## Prompt
Only one stretch of the data below is wanted: the lines starting at the one with "Definition timeout_reset (f" and ending at the one with "mret (tf_h_ (tm_timeout t)).", both included, given again exactly.

## Collected data
* * * * * * * * *
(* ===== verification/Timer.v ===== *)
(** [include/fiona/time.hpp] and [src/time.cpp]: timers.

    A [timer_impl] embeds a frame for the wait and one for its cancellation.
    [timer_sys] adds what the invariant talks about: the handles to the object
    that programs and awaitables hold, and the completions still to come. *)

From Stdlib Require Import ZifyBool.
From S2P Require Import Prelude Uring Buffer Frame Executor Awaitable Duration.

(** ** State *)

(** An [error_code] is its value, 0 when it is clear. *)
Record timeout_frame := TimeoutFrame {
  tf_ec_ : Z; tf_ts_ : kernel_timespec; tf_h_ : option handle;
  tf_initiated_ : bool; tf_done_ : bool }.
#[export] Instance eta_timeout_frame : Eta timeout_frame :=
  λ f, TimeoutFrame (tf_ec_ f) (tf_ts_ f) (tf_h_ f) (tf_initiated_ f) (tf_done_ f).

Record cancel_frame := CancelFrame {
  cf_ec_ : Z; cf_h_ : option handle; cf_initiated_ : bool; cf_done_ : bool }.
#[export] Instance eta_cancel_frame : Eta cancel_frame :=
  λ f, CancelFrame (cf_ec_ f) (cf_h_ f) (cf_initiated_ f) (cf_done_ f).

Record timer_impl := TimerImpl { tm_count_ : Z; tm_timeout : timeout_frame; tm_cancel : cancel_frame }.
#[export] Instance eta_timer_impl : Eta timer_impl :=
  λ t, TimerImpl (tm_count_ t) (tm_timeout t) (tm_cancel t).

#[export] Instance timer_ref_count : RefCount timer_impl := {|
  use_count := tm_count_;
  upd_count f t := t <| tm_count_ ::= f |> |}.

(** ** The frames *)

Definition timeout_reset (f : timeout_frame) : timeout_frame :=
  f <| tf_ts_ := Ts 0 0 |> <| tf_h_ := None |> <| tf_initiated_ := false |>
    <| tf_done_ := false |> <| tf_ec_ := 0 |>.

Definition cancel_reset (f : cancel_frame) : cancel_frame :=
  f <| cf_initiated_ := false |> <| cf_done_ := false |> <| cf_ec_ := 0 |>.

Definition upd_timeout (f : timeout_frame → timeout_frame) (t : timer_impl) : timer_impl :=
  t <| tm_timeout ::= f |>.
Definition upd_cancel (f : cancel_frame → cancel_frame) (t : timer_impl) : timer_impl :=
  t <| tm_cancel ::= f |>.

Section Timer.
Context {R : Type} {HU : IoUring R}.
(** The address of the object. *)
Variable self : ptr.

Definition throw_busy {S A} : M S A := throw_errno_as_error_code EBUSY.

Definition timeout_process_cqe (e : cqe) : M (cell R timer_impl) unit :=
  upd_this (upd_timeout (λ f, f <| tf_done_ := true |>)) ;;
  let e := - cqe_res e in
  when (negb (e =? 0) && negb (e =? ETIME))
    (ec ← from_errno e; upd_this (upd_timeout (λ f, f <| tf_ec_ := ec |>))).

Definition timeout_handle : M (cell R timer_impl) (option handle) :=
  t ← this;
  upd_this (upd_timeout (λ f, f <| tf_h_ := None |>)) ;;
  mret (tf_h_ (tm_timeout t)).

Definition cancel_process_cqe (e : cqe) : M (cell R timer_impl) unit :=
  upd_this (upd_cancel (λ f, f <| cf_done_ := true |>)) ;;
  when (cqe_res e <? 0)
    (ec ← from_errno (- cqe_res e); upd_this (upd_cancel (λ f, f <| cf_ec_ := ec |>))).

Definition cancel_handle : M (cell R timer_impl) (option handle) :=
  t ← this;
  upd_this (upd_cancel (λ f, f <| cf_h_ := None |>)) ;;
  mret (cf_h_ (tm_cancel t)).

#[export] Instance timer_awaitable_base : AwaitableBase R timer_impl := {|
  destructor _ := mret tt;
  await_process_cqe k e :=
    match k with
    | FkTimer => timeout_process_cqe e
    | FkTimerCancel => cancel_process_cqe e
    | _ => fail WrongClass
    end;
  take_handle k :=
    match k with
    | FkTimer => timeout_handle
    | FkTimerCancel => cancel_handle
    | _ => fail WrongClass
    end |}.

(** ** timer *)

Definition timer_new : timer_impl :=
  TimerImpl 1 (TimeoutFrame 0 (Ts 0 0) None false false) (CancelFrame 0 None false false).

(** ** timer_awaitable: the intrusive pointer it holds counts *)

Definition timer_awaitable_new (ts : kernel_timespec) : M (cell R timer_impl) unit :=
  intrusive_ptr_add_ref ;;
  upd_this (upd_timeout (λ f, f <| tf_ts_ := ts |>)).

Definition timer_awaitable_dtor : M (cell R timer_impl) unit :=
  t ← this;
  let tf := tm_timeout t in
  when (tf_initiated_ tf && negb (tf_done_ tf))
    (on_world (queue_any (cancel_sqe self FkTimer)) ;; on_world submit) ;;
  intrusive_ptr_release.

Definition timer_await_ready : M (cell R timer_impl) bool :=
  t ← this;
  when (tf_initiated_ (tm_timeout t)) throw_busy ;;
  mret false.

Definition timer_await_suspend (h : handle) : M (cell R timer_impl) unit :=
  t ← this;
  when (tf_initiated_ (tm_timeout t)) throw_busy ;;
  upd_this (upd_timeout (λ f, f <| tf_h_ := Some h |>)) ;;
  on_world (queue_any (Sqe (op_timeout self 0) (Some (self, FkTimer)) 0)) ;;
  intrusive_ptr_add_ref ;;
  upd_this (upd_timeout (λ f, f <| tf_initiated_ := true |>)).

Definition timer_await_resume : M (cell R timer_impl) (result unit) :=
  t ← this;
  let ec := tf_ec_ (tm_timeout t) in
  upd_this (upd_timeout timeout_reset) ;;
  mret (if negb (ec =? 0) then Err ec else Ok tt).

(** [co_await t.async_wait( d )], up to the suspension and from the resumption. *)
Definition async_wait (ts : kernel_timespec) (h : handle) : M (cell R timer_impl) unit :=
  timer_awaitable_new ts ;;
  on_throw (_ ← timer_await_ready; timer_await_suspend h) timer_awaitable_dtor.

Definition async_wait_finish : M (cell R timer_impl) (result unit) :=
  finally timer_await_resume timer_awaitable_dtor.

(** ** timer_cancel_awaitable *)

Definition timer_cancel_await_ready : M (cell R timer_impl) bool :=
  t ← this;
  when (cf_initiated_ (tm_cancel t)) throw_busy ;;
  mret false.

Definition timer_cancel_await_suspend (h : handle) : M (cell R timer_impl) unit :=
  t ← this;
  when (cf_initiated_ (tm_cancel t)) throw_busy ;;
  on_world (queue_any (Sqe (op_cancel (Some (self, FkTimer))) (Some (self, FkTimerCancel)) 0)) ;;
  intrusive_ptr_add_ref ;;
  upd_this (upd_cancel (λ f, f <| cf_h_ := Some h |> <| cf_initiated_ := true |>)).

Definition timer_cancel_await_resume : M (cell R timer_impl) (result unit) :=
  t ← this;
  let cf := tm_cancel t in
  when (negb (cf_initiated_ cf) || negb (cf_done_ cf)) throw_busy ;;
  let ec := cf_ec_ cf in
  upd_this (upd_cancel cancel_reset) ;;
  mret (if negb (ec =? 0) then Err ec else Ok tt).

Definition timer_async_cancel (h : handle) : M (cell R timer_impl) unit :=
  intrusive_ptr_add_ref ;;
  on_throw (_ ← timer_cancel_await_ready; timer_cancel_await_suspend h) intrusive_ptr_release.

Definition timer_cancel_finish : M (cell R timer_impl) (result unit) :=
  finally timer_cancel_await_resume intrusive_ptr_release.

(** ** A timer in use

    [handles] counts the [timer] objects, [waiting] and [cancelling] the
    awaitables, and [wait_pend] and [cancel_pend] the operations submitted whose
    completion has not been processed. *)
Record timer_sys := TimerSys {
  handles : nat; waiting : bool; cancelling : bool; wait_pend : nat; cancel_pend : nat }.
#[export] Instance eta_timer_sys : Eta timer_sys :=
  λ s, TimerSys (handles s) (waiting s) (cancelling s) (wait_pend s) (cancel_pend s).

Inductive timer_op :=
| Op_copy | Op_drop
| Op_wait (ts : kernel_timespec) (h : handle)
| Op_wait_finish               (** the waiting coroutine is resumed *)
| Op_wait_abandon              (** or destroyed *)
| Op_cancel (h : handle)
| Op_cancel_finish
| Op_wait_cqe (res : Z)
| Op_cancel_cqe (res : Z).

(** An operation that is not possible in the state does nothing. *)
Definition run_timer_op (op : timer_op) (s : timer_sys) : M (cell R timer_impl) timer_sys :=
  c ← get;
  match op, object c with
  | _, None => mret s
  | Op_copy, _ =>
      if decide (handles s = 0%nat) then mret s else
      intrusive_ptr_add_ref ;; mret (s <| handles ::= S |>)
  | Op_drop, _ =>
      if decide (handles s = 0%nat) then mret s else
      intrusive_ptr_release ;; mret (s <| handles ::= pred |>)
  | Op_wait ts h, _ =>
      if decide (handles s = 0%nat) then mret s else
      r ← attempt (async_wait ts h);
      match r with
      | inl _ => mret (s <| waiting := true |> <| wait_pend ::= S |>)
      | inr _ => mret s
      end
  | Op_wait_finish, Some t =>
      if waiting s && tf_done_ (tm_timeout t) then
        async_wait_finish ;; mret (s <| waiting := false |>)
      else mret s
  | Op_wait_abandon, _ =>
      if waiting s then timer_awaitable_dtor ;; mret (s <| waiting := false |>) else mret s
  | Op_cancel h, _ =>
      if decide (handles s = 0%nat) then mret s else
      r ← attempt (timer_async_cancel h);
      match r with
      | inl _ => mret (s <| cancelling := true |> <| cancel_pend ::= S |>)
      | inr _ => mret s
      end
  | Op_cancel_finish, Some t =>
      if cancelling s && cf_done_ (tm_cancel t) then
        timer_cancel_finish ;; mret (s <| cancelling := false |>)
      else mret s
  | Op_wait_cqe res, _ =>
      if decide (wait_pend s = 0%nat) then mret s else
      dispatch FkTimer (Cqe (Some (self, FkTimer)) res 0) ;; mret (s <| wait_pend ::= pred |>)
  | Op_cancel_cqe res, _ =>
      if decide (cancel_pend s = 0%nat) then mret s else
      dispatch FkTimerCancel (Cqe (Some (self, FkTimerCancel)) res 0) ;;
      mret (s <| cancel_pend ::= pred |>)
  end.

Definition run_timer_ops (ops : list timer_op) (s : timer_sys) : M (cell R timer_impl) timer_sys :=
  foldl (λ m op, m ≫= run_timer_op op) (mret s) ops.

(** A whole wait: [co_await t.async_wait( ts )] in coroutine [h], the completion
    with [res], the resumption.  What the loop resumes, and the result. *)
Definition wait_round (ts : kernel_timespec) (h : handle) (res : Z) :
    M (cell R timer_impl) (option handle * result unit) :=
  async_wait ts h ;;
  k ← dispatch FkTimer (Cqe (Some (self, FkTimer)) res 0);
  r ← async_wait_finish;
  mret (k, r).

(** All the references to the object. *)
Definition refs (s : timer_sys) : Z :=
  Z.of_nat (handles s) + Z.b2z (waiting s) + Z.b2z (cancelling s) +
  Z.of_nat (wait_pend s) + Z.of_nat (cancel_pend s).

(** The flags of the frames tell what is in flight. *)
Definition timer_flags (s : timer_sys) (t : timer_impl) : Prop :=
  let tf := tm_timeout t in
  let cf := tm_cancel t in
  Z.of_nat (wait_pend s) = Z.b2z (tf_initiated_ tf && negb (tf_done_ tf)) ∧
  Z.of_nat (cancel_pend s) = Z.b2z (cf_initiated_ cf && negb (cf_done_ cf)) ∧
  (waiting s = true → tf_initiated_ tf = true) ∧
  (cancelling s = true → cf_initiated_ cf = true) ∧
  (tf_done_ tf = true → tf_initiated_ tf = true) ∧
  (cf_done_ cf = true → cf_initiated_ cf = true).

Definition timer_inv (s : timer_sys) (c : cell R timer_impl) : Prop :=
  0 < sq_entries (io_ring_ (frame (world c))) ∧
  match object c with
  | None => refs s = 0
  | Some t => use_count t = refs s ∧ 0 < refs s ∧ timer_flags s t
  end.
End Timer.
* * * * * * * * *
## Task response
Definition timeout_reset (f : timeout_frame) : timeout_frame :=
  f <| tf_ts_ := Ts 0 0 |> <| tf_h_ := None |> <| tf_initiated_ := false |>
    <| tf_done_ := false |> <| tf_ec_ := 0 |>.

Definition cancel_reset (f : cancel_frame) : cancel_frame :=
  f <| cf_initiated_ := false |> <| cf_done_ := false |> <| cf_ec_ := 0 |>.

Definition upd_timeout (f : timeout_frame → timeout_frame) (t : timer_impl) : timer_impl :=
  t <| tm_timeout ::= f |>.
Definition upd_cancel (f : cancel_frame → cancel_frame) (t : timer_impl) : timer_impl :=
  t <| tm_cancel ::= f |>.

Section Timer.
Context {R : Type} {HU : IoUring R}.
(** The address of the object. *)
Variable self : ptr.

Definition throw_busy {S A} : M S A := throw_errno_as_error_code EBUSY.

Definition timeout_process_cqe (e : cqe) : M (cell R timer_impl) unit :=
  upd_this (upd_timeout (λ f, f <| tf_done_ := true |>)) ;;
  let e := - cqe_res e in
  when (negb (e =? 0) && negb (e =? ETIME))
    (ec ← from_errno e; upd_this (upd_timeout (λ f, f <| tf_ec_ := ec |>))).

Definition timeout_handle : M (cell R timer_impl) (option handle) :=
  t ← this;
  upd_this (upd_timeout (λ f, f <| tf_h_ := None |>)) ;;
  mret (tf_h_ (tm_timeout t)).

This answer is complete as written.